Exercise prompt
Lines in the listing below that include the word "Scope" need to be copied.

Data for the task
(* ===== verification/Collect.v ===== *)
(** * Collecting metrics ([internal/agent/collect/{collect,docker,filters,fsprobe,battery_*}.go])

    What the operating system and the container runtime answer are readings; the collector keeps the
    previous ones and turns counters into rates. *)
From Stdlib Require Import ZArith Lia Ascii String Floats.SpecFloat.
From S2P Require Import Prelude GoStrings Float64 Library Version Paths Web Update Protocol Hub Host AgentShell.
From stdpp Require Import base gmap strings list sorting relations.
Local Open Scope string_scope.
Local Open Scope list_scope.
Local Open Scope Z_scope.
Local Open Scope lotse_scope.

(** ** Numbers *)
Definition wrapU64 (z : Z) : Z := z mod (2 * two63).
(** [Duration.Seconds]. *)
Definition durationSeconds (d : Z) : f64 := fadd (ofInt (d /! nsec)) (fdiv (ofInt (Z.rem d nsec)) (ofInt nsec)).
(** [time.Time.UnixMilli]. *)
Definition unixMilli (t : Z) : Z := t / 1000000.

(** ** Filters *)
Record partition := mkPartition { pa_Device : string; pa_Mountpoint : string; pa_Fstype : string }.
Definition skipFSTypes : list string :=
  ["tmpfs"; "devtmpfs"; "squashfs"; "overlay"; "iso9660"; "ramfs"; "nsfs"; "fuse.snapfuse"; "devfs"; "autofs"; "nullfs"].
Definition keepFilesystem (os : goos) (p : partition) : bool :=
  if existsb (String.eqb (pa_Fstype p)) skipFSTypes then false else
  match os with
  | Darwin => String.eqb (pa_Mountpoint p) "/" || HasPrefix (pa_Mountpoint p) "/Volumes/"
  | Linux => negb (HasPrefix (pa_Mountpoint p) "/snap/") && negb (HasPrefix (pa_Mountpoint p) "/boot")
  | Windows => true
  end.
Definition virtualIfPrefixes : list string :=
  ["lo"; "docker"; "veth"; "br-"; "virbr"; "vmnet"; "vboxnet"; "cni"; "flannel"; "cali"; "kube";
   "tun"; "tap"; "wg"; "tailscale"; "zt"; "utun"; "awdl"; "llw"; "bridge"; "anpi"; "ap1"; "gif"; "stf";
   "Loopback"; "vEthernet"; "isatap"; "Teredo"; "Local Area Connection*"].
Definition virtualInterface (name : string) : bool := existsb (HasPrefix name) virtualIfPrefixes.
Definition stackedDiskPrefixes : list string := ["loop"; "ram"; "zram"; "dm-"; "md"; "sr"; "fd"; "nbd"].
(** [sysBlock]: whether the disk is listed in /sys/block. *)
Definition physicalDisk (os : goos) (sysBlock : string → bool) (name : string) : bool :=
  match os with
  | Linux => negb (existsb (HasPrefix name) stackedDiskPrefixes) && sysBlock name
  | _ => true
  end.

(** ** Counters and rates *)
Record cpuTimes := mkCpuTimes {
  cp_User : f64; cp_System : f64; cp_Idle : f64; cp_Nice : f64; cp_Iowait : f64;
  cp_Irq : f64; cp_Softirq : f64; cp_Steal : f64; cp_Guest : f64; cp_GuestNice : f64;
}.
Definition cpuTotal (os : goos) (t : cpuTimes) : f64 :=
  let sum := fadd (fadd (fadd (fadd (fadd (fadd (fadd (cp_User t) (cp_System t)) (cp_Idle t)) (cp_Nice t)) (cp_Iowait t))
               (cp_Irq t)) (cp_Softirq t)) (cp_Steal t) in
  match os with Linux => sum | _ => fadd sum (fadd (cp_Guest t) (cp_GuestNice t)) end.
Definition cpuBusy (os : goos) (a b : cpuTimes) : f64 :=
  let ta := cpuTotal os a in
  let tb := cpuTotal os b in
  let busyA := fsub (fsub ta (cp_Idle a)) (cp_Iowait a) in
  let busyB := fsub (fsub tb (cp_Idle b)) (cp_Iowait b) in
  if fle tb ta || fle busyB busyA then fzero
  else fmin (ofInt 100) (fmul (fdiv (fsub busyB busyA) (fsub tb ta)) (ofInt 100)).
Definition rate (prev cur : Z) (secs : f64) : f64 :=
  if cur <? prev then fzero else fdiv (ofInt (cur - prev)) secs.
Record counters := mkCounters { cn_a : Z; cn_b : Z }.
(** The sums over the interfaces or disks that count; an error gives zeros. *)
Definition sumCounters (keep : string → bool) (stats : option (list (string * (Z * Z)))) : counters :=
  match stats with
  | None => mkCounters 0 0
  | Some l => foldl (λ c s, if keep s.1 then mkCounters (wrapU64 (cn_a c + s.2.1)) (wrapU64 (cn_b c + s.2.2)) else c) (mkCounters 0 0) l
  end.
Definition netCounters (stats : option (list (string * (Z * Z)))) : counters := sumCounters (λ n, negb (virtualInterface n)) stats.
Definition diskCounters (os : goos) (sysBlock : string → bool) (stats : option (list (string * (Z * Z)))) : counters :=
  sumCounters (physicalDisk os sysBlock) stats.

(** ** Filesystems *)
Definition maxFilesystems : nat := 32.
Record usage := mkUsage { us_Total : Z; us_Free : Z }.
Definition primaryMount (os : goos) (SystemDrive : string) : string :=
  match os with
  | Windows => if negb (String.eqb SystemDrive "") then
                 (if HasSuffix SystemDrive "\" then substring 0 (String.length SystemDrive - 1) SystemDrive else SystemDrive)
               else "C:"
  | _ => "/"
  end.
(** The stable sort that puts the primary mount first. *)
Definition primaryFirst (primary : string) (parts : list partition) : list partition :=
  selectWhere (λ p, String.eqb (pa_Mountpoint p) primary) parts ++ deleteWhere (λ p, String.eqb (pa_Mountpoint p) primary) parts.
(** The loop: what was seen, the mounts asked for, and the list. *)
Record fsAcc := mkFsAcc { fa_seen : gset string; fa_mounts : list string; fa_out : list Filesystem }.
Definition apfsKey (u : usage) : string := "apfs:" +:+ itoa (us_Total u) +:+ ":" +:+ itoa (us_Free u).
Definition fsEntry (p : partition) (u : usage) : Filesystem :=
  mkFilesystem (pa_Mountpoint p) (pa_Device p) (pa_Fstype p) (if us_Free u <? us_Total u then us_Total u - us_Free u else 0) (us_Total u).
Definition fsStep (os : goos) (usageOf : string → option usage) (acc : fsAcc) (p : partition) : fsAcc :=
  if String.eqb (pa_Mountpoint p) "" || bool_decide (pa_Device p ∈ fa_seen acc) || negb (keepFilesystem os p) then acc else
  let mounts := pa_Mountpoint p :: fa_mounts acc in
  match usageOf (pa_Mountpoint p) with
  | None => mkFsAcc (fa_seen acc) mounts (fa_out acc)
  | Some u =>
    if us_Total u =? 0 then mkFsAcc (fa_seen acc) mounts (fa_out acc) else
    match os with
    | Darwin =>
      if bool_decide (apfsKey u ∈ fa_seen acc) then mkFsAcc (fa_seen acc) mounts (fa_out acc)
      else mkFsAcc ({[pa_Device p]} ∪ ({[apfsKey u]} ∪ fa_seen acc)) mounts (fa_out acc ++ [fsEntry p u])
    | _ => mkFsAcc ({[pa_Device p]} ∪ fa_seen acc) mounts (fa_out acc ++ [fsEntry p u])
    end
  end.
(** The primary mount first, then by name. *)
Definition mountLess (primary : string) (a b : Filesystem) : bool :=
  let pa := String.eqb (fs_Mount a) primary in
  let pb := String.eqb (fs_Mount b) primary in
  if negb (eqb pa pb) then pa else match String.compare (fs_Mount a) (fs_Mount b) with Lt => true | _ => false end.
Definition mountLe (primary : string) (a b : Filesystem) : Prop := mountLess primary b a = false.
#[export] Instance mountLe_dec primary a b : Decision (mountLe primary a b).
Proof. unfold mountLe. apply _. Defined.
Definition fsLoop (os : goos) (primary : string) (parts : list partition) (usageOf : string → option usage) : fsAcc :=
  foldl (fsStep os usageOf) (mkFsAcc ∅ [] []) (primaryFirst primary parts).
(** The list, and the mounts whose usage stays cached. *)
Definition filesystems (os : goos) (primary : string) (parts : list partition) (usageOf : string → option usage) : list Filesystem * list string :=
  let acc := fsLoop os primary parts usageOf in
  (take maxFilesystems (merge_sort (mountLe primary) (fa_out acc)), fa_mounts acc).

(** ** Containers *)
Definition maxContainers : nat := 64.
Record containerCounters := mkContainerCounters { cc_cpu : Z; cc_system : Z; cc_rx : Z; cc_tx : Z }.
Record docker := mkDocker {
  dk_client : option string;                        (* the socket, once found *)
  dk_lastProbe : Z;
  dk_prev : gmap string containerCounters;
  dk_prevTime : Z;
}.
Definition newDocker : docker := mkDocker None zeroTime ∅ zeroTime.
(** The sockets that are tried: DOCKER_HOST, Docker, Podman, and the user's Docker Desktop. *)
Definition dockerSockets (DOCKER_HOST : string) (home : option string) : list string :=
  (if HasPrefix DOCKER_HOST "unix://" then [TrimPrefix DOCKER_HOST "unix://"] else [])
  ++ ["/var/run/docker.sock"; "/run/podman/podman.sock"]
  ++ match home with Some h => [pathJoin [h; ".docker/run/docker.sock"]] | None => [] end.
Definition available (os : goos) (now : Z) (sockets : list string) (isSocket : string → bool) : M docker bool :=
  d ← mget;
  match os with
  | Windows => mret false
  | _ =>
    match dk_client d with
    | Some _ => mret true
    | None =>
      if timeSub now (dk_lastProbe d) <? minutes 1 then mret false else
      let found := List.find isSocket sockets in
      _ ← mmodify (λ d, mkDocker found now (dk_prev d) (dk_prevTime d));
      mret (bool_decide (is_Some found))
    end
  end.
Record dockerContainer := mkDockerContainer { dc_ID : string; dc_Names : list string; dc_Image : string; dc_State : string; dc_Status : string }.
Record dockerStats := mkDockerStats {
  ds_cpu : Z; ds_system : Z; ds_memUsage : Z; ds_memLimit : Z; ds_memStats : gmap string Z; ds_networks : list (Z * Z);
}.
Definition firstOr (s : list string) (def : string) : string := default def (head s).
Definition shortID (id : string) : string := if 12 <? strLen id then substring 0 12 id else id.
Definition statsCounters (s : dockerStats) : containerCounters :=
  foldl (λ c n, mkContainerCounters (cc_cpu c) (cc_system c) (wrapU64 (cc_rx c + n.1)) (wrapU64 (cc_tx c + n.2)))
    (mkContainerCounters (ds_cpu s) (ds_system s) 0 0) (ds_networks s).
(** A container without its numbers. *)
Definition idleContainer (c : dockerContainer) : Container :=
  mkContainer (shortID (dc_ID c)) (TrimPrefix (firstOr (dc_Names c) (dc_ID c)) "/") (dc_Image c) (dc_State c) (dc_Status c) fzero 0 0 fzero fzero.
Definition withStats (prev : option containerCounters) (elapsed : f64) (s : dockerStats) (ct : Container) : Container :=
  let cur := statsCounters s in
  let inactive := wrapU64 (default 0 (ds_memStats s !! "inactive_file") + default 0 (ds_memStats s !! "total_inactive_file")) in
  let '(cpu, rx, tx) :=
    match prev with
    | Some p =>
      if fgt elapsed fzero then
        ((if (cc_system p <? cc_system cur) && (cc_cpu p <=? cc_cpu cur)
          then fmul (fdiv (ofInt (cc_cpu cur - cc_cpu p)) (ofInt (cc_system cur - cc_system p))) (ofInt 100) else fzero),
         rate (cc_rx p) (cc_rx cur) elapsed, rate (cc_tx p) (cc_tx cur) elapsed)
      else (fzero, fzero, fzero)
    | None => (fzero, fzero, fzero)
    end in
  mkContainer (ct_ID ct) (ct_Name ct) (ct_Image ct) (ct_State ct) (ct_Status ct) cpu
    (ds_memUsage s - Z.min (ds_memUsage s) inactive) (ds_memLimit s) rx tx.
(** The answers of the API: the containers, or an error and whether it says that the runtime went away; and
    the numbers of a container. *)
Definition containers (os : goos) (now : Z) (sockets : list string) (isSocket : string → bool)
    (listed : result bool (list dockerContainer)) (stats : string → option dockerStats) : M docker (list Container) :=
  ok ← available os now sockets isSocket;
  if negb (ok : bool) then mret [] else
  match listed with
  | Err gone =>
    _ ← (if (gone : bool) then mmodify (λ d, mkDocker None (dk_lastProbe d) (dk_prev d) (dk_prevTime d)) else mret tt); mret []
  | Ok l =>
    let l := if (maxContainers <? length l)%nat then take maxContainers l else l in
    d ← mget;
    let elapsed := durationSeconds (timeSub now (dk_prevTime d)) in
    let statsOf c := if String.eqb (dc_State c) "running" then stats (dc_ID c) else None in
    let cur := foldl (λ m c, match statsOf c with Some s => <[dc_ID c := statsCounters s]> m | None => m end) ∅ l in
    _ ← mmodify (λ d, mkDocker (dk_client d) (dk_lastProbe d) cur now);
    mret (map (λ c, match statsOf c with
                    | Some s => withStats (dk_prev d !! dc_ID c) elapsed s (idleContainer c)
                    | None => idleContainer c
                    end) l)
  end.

Response box
Local Open Scope string_scope.
Local Open Scope list_scope.
Local Open Scope Z_scope.
Local Open Scope lotse_scope.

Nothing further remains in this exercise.